Speaking on the InfoQ Podcast in June, Meryem Arik, co-founder/CEO at TitanML, described the use of LLMs with RAG performing as “research assistant” being “the most common use cases that we see as a 101 for enterprise.” While Böckeler did not directly name her RAG implementation beyond describing it as a “Wiki-RAG-Bot”, Arik spoke extensively about the privacy and domain-specialisation benefits that can be gained from a custom solution using a range of open models. She said:
So actually, if you’re building a state-of-the-art RAG app, you might think, okay, the best model for everything is OpenAI. Well, that’s not actually true. If you’re building a state-of-the-art RAG app, the best generative model you can use is OpenAI. But the best embedding model, the best re-ranker model, the best table parser, the best image parser, they’re all open source.
To understand the code and target her changes, Böckeler wrote that she “fed the JIRA ticket text” into two tools used for code generation and comprehension, Bloop and Github Copilot. She asked both tools to help her “find the code relevant to this feature.” Both models gave her a similar set of pointers, which she described as “not 100% accurate,” but “generally useful direction.” Exploring the possibilities around autonomous code-generators Böckeler experimented with Autogen to build LLM based AI agents to port tests across frameworks, she explained:
Agents in this context are applications that are using a Large Language Model, but are not just displaying the model’s responses to the user, but are also taking actions autonomously, based on what the LLM tells them.

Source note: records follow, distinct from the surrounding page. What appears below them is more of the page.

Lemma corroboration_steps c : 1 <= c <= 1125899906842624 -> exists x r, x == rnd (1 + c) /\ 2 <= x /\
  log2 (Fin x) = Fin r /\ 1 - (1 # 64) <= r <= 1025 /\
  corroboration_factor (Fin c) = fmin f1 (Fin (rnd (rnd (3 # 5) + rnd (rnd (1 # 5) * r)))).
Proof.
  intros B. assert (exists c', fmax f1 (if feq (Fin c) f0 then f1 else Fin c) = Fin c' /\ c' == c) as (c' & M & EC).
  { assert (feq (Fin c) f0 = false) as -> by (cbn [feq f0]; apply not_true_iff_false; intros Z; apply Qeq_bool_iff in Z; lra).
    unfold fmax. destruct (flt f1 (Fin c)) eqn:T; [by exists c|]. exists 1. split; [done|]. apply flt_fin_false in T. lra. }
  assert (2 <= rnd (1 + c')) as G.
  { change 2 with (inject_Z 2). apply rnd_ge_int; [lia|]. change (inject_Z 2) with 2. lra. }
  assert (rnd (1 + c') <= rnd (1 + 1125899906842624)) as U by (apply rnd_mono; lra).
  assert (rnd (1 + 1125899906842624) <= 1125899906842625) as U' by (apply Qle_bool_iff; vm_compute; reflexivity).
  assert (1125899906842625 < fl_max_pow) as U'' by reflexivity.
  destruct (log2_range (rnd (1 + c')) 1 1) as (r & R & L); [lra|lra|exact G|]. exists (rnd (1 + c')), r.
  split; [apply Qle_antisym; apply rnd_mono; lra|]. split; [done|]. split; [done|]. split; [change (1 # 1) with 1 in L; lra|].
  unfold corroboration_factor. cbv zeta. rewrite M. cbn [fadd f1]. rewrite mk_fin by (change (inject_Z (2 ^ 52)) with 4503599627370496; lra).
  rewrite R. unfold lit. cbn [fmul]. assert (0 <= rnd (1 # 5) <= 1) as F by (split; apply Qle_bool_iff; vm_compute; reflexivity).
  assert (0 <= rnd (3 # 5) <= 1) as F' by (split; apply Qle_bool_iff; vm_compute; reflexivity).
  change (1 # 1) with 1 in L. assert (0 <= rnd (1 # 5) * r <= 1025) as P by nra. rewrite mk_fin by (change (inject_Z (2 ^ 52)) with 4503599627370496; lra).
  assert (0 <= rnd (rnd (1 # 5) * r)) by (apply rnd_nonneg; lra).
  assert (rnd (rnd (1 # 5) * r) <= 1025) by (change 1025 with (inject_Z 1025); apply rnd_le_int; [lia|]; change (inject_Z 1025) with 1025; lra).
  cbn [fadd]. by rewrite mk_fin by (change (inject_Z (2 ^ 52)) with 4503599627370496; lra).
Qed.

Lemma fmin1_mono a b : 0 <= a -> a <= b -> exists x y, fmin f1 (Fin a) = Fin x /\ fmin f1 (Fin b) = Fin y /\ 0 <= x /\ x <= y /\ y <= 1.
Proof.
  intros P L. unfold fmin, f1. destruct (flt (Fin a) (Fin 1)) eqn:T, (flt (Fin b) (Fin 1)) eqn:T'; 
    (apply flt_fin in T || apply flt_fin_false in T); (apply flt_fin in T' || apply flt_fin_false in T');
    (do 2 eexists; split; [done|]; split; [done|]); lra.
Qed.

Lemma corroboration_mono c c' : 1 <= c -> c <= c' -> c' <= 1125899906842624 ->
  exists a b, corroboration_factor (Fin c) = Fin a /\ corroboration_factor (Fin c') = Fin b /\ 0 <= a /\ a <= b /\ b <= 1.
Proof.
  intros L M U. destruct (corroboration_steps c) as (x & r & X & P & R & B & ->); [lra|]. destruct (corroboration_steps c') as (x' & r' & X' & P' & R' & B' & ->); [lra|].
  assert (rnd (1 + c) <= rnd (1 + c')) by (apply rnd_mono; lra). destruct (log2_mono x x') as (u & u' & U1 & U2 & LE); [lra..|].
  rewrite R in U1. injection U1 as <-. rewrite R' in U2. injection U2 as <-.
  assert (0 <= rnd (1 # 5) /\ 0 <= rnd (3 # 5)) as [F F'] by (split; apply Qle_bool_iff; vm_compute; reflexivity).
  assert (0 <= rnd (rnd (1 # 5) * r)) by (apply rnd_nonneg; nra).
  assert (rnd (rnd (1 # 5) * r) <= rnd (rnd (1 # 5) * r')) as M1 by (apply rnd_mono; nra).
  apply fmin1_mono; [apply rnd_nonneg; lra|apply rnd_mono; lra].
Qed.

Lemma count_range receipts ks kr k : (Z.of_nat (length receipts) <= 4294967296)%Z -> corroboration_count receipts = Ok (ks, kr, k) ->
  within 1 1125899906842624 k.
Proof.
  intros L. unfold corroboration_count. cbv zeta. set (s := Z.of_nat (length (receipt_sources receipts))). set (n := Z.of_nat (length receipts)) in *.
  assert (0 <= s <= n)%Z as S.
  { split; [lia|]. unfold s, n, receipt_sources. apply inj_le. etrans; [apply remove_dups_length|].
    clear. induction receipts as [|r l IH]; [done|]. cbn. destruct (split_once ":" r) as [[? ?]|]; cbn in *; lia. }
  assert (forall z, 0 <= z <= 4294967296 -> exists x, fl_of_int z = Ok x /\ within 0 4294967296 x)%Z as I.
  { intros z [Z1 Z2]. unfold fl_of_int. rewrite Zle_Qle in Z1, Z2. change (inject_Z 0) with 0 in Z1. change (inject_Z 4294967296) with 4294967296 in Z2.
    rewrite mk_fin by (change (inject_Z (2 ^ 52)) with 4503599627370496; lra). eexists. split; [done|]. eexists. split; [done|].
    split; [by apply rnd_nonneg|]. change 4294967296 with (inject_Z 4294967296). by apply rnd_le_int. }
  destruct (I s ltac:(lia)) as (x & -> & X). destruct (I (Z.max 0 (n - s))%Z ltac:(lia)) as (y & -> & Y). cbn [res_bind]. intros E.
  injection E as _ _ <-.
  assert (within 1 1 f1) as O by (exists 1; split; [done|lra]).
  assert (within (rnd (1 + 0)) (rnd (1 + 4294967296)) (fadd f1 x)) as A by (apply fadd_within; try done; change (inject_Z (2 ^ 52)) with 4503599627370496; lra).
  assert (within 0 (rnd ((1 # 2) * 4294967296)) (fmul (lit (1 # 2)) y)) as M.
  { apply fmul_within_pos; [|done|change (inject_Z (2 ^ 52)) with 4503599627370496; lra]. eexists. split; [done|]. split; apply Qle_bool_iff; vm_compute; reflexivity. }
  eapply within_weaken; [eapply fadd_within; [exact A|exact M|..]|..]; apply Qle_bool_iff; vm_compute; reflexivity.
Qed.

(** The three factors that do not depend on the receipts. *)
Definition edge_product (t : string) (df fresh : fl) : fl :=
  fmul (fmul (match assoc (ip_alias (upper t)) _IOC_BASE_SCORE with Some b => b | None => lit (3#10) end) df) fresh.

Lemma base_within t : within 0 (91 # 100) (match assoc t _IOC_BASE_SCORE with Some b => b | None => lit (3#10) end).
Proof.
  unfold _IOC_BASE_SCORE. cbn [assoc]. repeat (destruct (String.eqb _ t));
    (eexists; split; [reflexivity|]; split; apply Qle_bool_iff; vm_compute; reflexivity).
Qed.

Lemma product_within t df fresh hi : within 0 hi df -> within 0 1 fresh -> 0 <= hi <= 2 ->
  within 0 (rnd (rnd ((91 # 100) * hi) * 1)) (edge_product t df fresh).
Proof.
  intros D F H. unfold edge_product. pose proof (base_within (ip_alias (upper t))) as B. set (b := match assoc _ _ with Some _ => _ | None => _ end) in *.
  assert (rnd ((91 # 100) * hi) <= 2) by (change 2 with (inject_Z 2); apply rnd_le_int; [lia|]; change (inject_Z 2) with 2; lra).
  apply fmul_within_pos; [|done|change (inject_Z (2 ^ 52)) with 4503599627370496; lra].
  apply fmul_within_pos; try done; change (inject_Z (2 ^ 52)) with 4503599627370496; lra.
Qed.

Böckeler reported that her agent worked “at least once,” however it “also failed a bunch of times, more so than it worked.” InfoQ recently reported on a controversial study by Upwork Research Institute, pointing at a perception from those sampled that AI tools decrease productivity, with 39% of respondents stating that “they’re spending more time reviewing or moderating AI-generated content.” Naiburg calls out the need to ensure that teams remain focused on value and not just the output of AI tools:
One word of caution – the use of these tools can increase the volume of “stuff”. For example, some software development bots have been accused of creating too many lines of code and adding code that is irrelevant. That can also be true when you get AI to refine stories, build tests or even create minutes for meetings. The volume of information can ultimately get in the way of the value that these tools provide
Commenting on her experiment with Autotgen, Böckeler shared a reminder that the technology still has value in “specific problem spaces,” saying:
These agents still have quite a way to go until they can fulfill the promise of solving any kind of coding problem we throw at them. However, I do think it’s worth considering what the specific problem spaces are where agents can help us, instead of dismissing them altogether for not being the generic problem solvers they are misleadingly advertised to be.